Mit Schreiben vom 29.04.2008, erklärte sich Polen gemäß Art. 16 Abs. 1 lit. c Dublin II-VO zur Wiederaufnahme des Beschwerdeführers bereit (AS 15).
Am 07.07.2008 und 16.07.2008 wurde der Beschwerdeführer vom Bundesasylamt Traiskirchen EAST nach erfolgter Rechtsberatung in Anwesenheit des Rechtsberaters sowie eines geeigneten Dolmetschers für die Sprache Russisch einvernommen (AS 63, 97, 117).
Mit Ladung vom 07.07.2008 wurde der Beschwerdeführer zur ärztlichen Untersuchung am 12.07.2008 geladen, zu der er nicht erschien. Auf den Vorhalt, der Beschwerdeführer habe der Ladung zur ärztlichen Untersuchung keine Folge geleistet, hat der Beschwerdeführer ausgesagt, er habe seine Mutter besucht und sich dadurch verspätet. Als ehemaliger Profiboxer habe er auf Grund von Kopfschlägen Gedächtnisprobleme.

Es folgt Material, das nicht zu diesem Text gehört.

(** The one task of a session gives it up. *)
Lemma excl_release st before t after :
  tk_phase t = Finished → excl st (before ++ t :: after) →
  excl (fst (release_session st (tk_key t))) (before ++ at_phase t Released :: after).
Proof.
  intros Hp He key. destruct (He (tk_key t)) as [_ Hq]. destruct (release_spec st (tk_key t) Hq) as [_ Hr].
  destruct (Hr key) as [-> ->]. destruct (He key) as [Hh Hq']. split; [|done].
  rewrite holders_app, holders_cons in *. rewrite (holds_phase key t true) in Hh by (by rewrite Hp).
  rewrite (holds_phase key (at_phase t Released) false) by done. rewrite andb_true_r in Hh. rewrite andb_false_r.
  destruct (decide (tk_key t = key)) as [<-|Hne].
  - rewrite bool_decide_true in Hh by done. rewrite bool_decide_true by done. destruct (is_session_busy st (tk_key t)); lia.
  - rewrite bool_decide_false in Hh by done. rewrite bool_decide_false by congruence. exact Hh.
Qed.

Lemma excl_outcome c st msg o : exclusive c → gate_front env (cf_state c) msg = (st, Decided o) → exclusive (pump_outcome env c st msg o).
Proof.
  intros He Hg. pose proof (gate_front_spec (cf_state c) msg) as Hs. rewrite Hg in Hs. destruct Hs as [Hs _].
  change (excl (cf_state c) (cf_tasks c)) in He.
  assert (∀ ms st', same_sessions st st' → gate_holds (Decided o) = None → exclusive (done_with c st' ms)) as Hd.
  { intros ms st' Hs' Hn. rewrite Hn in Hs. apply (excl_same (cf_state c)); [by etransitivity|done]. }
  destruct o as [task_id|agent_id response|kind key receipt|task node key| |admission]; simpl in *.
  - by apply Hd.
  - apply Hd; [apply same_finish|done].
  - by apply excl_acquire with (cf_state c).
  - by apply excl_acquire with (cf_state c).
  - by apply Hd.
  - by apply excl_acquire with (cf_state c).
Qed.

Lemma excl_busy st st' tasks : al_session_busy st' = al_session_busy st → excl st tasks → excl st' tasks.
Proof. intros H He key. unfold is_session_busy, session_queue_length. rewrite H. apply He. Qed.

(** A message for a busy session is put into a queue or answered. *)
Lemma gate_busy_spec st msg agent_id key :
  let '(st', o) := gate_busy env st msg agent_id key in
  (∃ response, o = Immediate agent_id response) ∧ al_session_busy st' = al_session_busy st ∧
  al_inbox st' = match ae_concurrent_mode env with
                 | ModeReject => al_inbox st
                 | mode => fst (enqueue_for_mode (al_inbox st) key (mkQueued msg (ae_now env)) (bool_decide (mode = ModeSteer)))
                 end.
Proof.
  unfold gate_busy. destruct (ae_concurrent_mode env).
  - destruct (same_refusal st msg key BUSY_MESSAGE) as [H1 H2]. split; [by eexists|by split].
  - destruct (enqueue_for_mode _ _ _ _) as [ib []]; [by split; [eexists|]..|].
    destruct (same_refusal (with_inbox st ib) msg key QUEUE_FULL) as [H1 H2]. split; [by eexists|by split].
  - destruct (enqueue_for_mode _ _ _ _) as [ib []]; [by split; [eexists|]..|].
    destruct (same_refusal (with_inbox st ib) msg key QUEUE_FULL) as [H1 H2]. split; [by eexists|by split].
Qed.

Lemma excl_park c st msg agent_id key :
  excl st (cf_tasks c) → exclusive (busy_outcome env c st msg agent_id key).
Proof.
  intros He. unfold busy_outcome. pose proof (gate_busy_spec st msg agent_id key) as Hg.
  destruct (gate_busy env st msg agent_id key) as [st' o]. destruct Hg as ([response ->] & Hb & _).
  change (excl (finish_message env st' msg response None false) (cf_tasks c)).
  eapply excl_same; [apply same_finish|]. by eapply excl_busy.
Qed.

Lemma excl_step c before t after answer : cf_tasks c = before ++ t :: after → exclusive c → exclusive (task_step env c before t after answer).
Proof.
  intros Et He. change (excl (cf_state c) (cf_tasks c)) in He. rewrite Et in He.
  assert (∀ st p, al_session_busy st = al_session_busy (cf_state c) → holding p = holding (tk_phase t) →
            exclusive (with_tasks c st (before ++ at_phase t p :: after))) as Hnext.
  { intros st p Hb Hp. apply (excl_busy (cf_state c)); [done|]. apply (excl_task _ before t); [|done].
    intros key. rewrite (holds_phase key t _ eq_refl), (holds_phase key (at_phase t p) _ eq_refl). simpl. by rewrite Hp. }
  assert (∀ st, holding (tk_phase t) = false → al_session_busy st = al_session_busy (cf_state c) →
            exclusive (with_tasks c (task_finish env st t) (before ++ after))) as Hlast.
  { intros st Hp Hb. apply (excl_same st); [apply same_task_finish|]. apply (excl_busy (cf_state c)); [done|].
    apply (excl_gone _ before t); [|done]. intros key. by rewrite (holds_phase key t false), andb_false_r. }
  unfold task_step. destruct (tk_phase t) eqn:Hp.
  - apply Hnext; [apply same_task_begin|done].
  - change (excl (task_cleanup (task_result env (cf_state c) t answer) t) (before ++ mkTask (tk_kind t) (tk_key t) (tk_msg t) answer Finished :: after)).
    apply (excl_same (cf_state c)); [etransitivity; [apply same_task_result|apply same_task_cleanup]|].
    apply (excl_task _ before t); [|done]. intros key. by rewrite (holds_phase key t true) by (by rewrite Hp).
  - by apply (excl_release _ before t).
  - destruct (drains env); [by apply Hnext|by apply Hlast].
  - destruct (claim_next_turn_head _ _) as [ib head]. apply Hnext; [done|]. by destruct head.
  - case_match; by apply Hnext.
  - case_match; [by apply Hnext|by apply Hlast].
  - by apply Hlast.
Qed.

Mit Bescheid vom 18.07.2008, FZ 08 03.606 EAST Ost, zugestellt am 23.07.2008, wies das Bundesasylamt den Antrag des Beschwerdeführers auf internationalen Schutz, ohne in die Sache einzutreten, gemäß § 5 Abs. 1 AsylG als unzulässig zurück (in der Folge: angefochtener Bescheid) (AS 123 ff.).
Im angefochtenen Bescheid weist das Bundesasylamt den Asylantrag des Beschwerdeführers mit der Begründung zurück, dass gemäß Art. 16 Abs. 1 lit. c der Dublin II-VO Polen für die Prüfung des Antrages auf internationalen Schutz zuständig ist (I.). Der Beschwerdeführer wird gemäß § 10 Abs. 1 Z 1 AsylG aus dem österreichischen Bundesgebiet nach Polen ausgewiesen und demzufolge festgestellt, dass die Zurückweisung, Zurückschiebung oder Abschiebung des Beschwerdeführers nach Polen gemäß § 10 Abs. 4 AsylG zulässig ist
(II.).
Beschwerde (AS 173)
Gegen diesen Bescheid hat der Beschwerdeführer am 31.07.2008 Beschwerde beim Bundesasylamt erhoben. Die Beschwerde langte am 06.08.2008 beim Asylgerichtshof ein.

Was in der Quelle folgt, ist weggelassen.